The data –
(** C8: with the service configured, the empty hash is reported as not
    found, with a null transaction hash and block number; the simulated
    check passes exactly the hashes whose first code point is 'a'. *)
Theorem verify_empty_hash self rt :
  truthy (infura_api_key self) = true ->
  verify_certificate_hash self rt [] =
  {[ "verified" := VBool false;
     "tx_hash" := VNone;
     "block_number" := VNone;
     "message" := VStr (lit "Certificate not found on blockchain") ]} /\
  (forall h, _simulate_blockchain_verification self h = true <->
             (0 < length h)%nat /\ head h = Some 97%Z).
Proof.
  intros Hkey. split.
  - apply verify_configured_not_found; [exact Hkey | reflexivity].
  - intros h. rewrite simulate_blockchain_verification_head.
    destruct h as [|c h]; cbn [length head].
    + split; [discriminate | intros [Hlen _]; lia].
    + split; [intros ->; split; [lia | reflexivity] | intros [_ ->]; reflexivity].
Qed.

Lemma verify_empty_hash_witness :
  truthy (infura_api_key (blockchain_service configured_runtime)) = true /\
  verify_certificate_hash (blockchain_service configured_runtime) configured_runtime [] =
  {[ "verified" := VBool false;
     "tx_hash" := VNone;
     "block_number" := VNone;
     "message" := VStr (lit "Certificate not found on blockchain") ]}.
Proof.
  split; [reflexivity|].
  apply (verify_empty_hash (blockchain_service configured_runtime) configured_runtime).
  reflexivity.
Defined.

(** C9, as stated, does not hold: the string made of the lone surrogate
    U+D800 is an input string, and the configured service answers
    success=false for it. *)
Lemma store_every_input_counterexample :
  let self := blockchain_service configured_runtime in
  truthy (infura_api_key self) = true /\
  store_certificate_hash self configured_runtime [0xD800]%Z 1 =
  {[ "success" := VBool false;
     "error" := VStr (lit "Blockchain transaction failed: 'utf-8' codec can't encode character '\ud800' in position 0: surrogates not allowed");
     "tx_hash" := VNone ]}.
Proof. cbv zeta. split; [reflexivity|]. vm_compute. reflexivity. Qed.

(** C9, amended: with the service configured, the anchoring operation
    succeeds, without any validation, for every input string that can be
    encoded (as can SECRET_KEY) and every institution id within the digit
    limit: success=true, a transaction hash "0x" followed by exactly 40
    hexadecimal digits, block number 12345678 and gas 21000. *)
Theorem store_succeeds_when_encodable self rt h i :
  truthy (infura_api_key self) = true ->
  int_str_allowed rt i = true ->
  encodable h = true ->
  encodable (secret_key rt) = true ->
  exists digits,
    length digits = 40 /\ forallb is_hex digits = true /\
    store_certificate_hash self rt h i =
    {[ "success" := VBool true;
       "tx_hash" := VStr (lit "0x" ++ digits);
       "block_number" := VInt 12345678;
       "gas_used" := VInt 21000;
       "message" := VStr (lit "Certificate hash stored on blockchain successfully") ]}.
Proof.
  intros Hkey Hi Hh Hs.
  destruct (generate_mock_tx_hash_returns self rt h i Hi Hh Hs) as (digits & Htx & Hlen & Hhex).
  exists digits. split; [exact Hlen|]. split; [exact Hhex|].
  rewrite store_configured, Htx by exact Hkey. reflexivity.
Qed.

Lemma store_succeeds_when_encodable_witness :
  truthy (infura_api_key (blockchain_service configured_runtime)) = true /\
  int_str_allowed configured_runtime (-5) = true /\
  encodable [] = true /\
  encodable (secret_key configured_runtime) = true /\
  exists digits,
    length digits = 40 /\ forallb is_hex digits = true /\
    store_certificate_hash (blockchain_service configured_runtime)
      configured_runtime [] (-5) =
    {[ "success" := VBool true;
       "tx_hash" := VStr (lit "0x" ++ digits);
       "block_number" := VInt 12345678;
       "gas_used" := VInt 21000;
       "message" := VStr (lit "Certificate hash stored on blockchain successfully") ]}.
Proof.
  split; [reflexivity|]. split; [reflexivity|].
  split; [reflexivity|]. split; [reflexivity|].
  apply store_succeeds_when_encodable; reflexivity.
Defined.

(** C10: both public operations return a dictionary for every input. The
    dictionary of [store_certificate_hash] holds a boolean under "success",
    that of [verify_certificate_hash] one under "verified"; an exception
    raised inside either body is turned into success=false (verified=false)
    with the exception's text under "error", and every answer success=false
    carries an error message. *)
Theorem public_operations_total self rt h i :
  (exists b,
     store_certificate_hash self rt h i !! "success" = Some (VBool b) /\
     (b = false ->
      exists msg, store_certificate_hash self rt h i !! "error" = Some (VStr msg))) /\
  (exists b,
     verify_certificate_hash self rt h !! "verified" = Some (VBool b) /\
     (b = false ->
      (exists msg, verify_certificate_hash self rt h !! "error" = Some (VStr msg)) \/
      verify_certificate_hash self rt h !! "message" =
        Some (VStr (lit "Certificate not found on blockchain")))) /\
  (forall e,
     store_certificate_hash_try self rt h i = Raise e ->
     store_certificate_hash self rt h i =
     {[ "success" := VBool false;
        "error" := VStr (lit "Blockchain transaction failed: " ++ exn_str e);
        "tx_hash" := VNone ]}) /\
  (forall e,
     verify_certificate_hash_try self rt h = Raise e ->
     verify_certificate_hash self rt h =
     {[ "verified" := VBool false;
        "error" := VStr (lit "Blockchain verification failed: " ++ exn_str e);
        "tx_hash" := VNone ]}).
Proof.
  split; [|split; [|split]].
  - destruct (truthy (infura_api_key self)) eqn:Hkey.
    + rewrite store_configured by exact Hkey.
      destruct (_generate_mock_tx_hash self rt h i) as [tx|e].
      * exists true. split; [reflexivity | discriminate].
      * exists false. split; [reflexivity|]. intros _. eexists. reflexivity.
    + rewrite store_unconfigured by exact Hkey.
      exists false. split; [reflexivity|]. intros _. eexists. reflexivity.
  - destruct (truthy (infura_api_key self)) eqn:Hkey.
    + destruct (_simulate_blockchain_verification self h) eqn:Hv.
      * rewrite verify_configured_found by assumption.
        destruct (_generate_mock_tx_hash self rt h 1) as [tx|e].
        -- exists true. split; [reflexivity | discriminate].
        -- exists false. split; [reflexivity|]. intros _. left. eexists. reflexivity.
      * rewrite verify_configured_not_found by assumption.
        exists false. split; [reflexivity|]. intros _. right. reflexivity.
    + rewrite verify_unconfigured by exact Hkey.
      exists false. split; [reflexivity|]. intros _. left. eexists. reflexivity.
  - intros e He. unfold store_certificate_hash. rewrite He. reflexivity.
  - intros e He. unfold verify_certificate_hash. rewrite He. reflexivity.
Qed.

(** The scenario of the specification in general: a well-formed hash that
    does begin with 'a' is anchored and then verified, the verification
    quoting the mock transaction hash of institution 1. *)
Lemma valid_content_hash_encodable h :
  valid_content_hash h = true -> encodable h = true.
Proof.
  unfold valid_content_hash, encodable. intros H.
  apply andb_prop in H as [_ H]. rewrite forallb_forall in H.
  apply forallb_forall. intros c Hc. specialize (H c Hc).
  unfold is_hex_char, is_hex in H. unfold is_surrogate.
  destruct (Z.leb_spec 0xD800 c); [lia | reflexivity].
Qed.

Your assignment – Above are the records; print exactly the lines from the line with "store_unconfigured by exact Hkey." to the line with "- intros e He. unfold store_certificate_hash.", including both, and nothing else.

Written response –
    + rewrite store_unconfigured by exact Hkey.
      exists false. split; [reflexivity|]. intros _. eexists. reflexivity.
  - destruct (truthy (infura_api_key self)) eqn:Hkey.
    + destruct (_simulate_blockchain_verification self h) eqn:Hv.
      * rewrite verify_configured_found by assumption.
        destruct (_generate_mock_tx_hash self rt h 1) as [tx|e].
        -- exists true. split; [reflexivity | discriminate].
        -- exists false. split; [reflexivity|]. intros _. left. eexists. reflexivity.
      * rewrite verify_configured_not_found by assumption.
        exists false. split; [reflexivity|]. intros _. right. reflexivity.
    + rewrite verify_unconfigured by exact Hkey.
      exists false. split; [reflexivity|]. intros _. left. eexists. reflexivity.
  - intros e He. unfold store_certificate_hash. rewrite He. reflexivity.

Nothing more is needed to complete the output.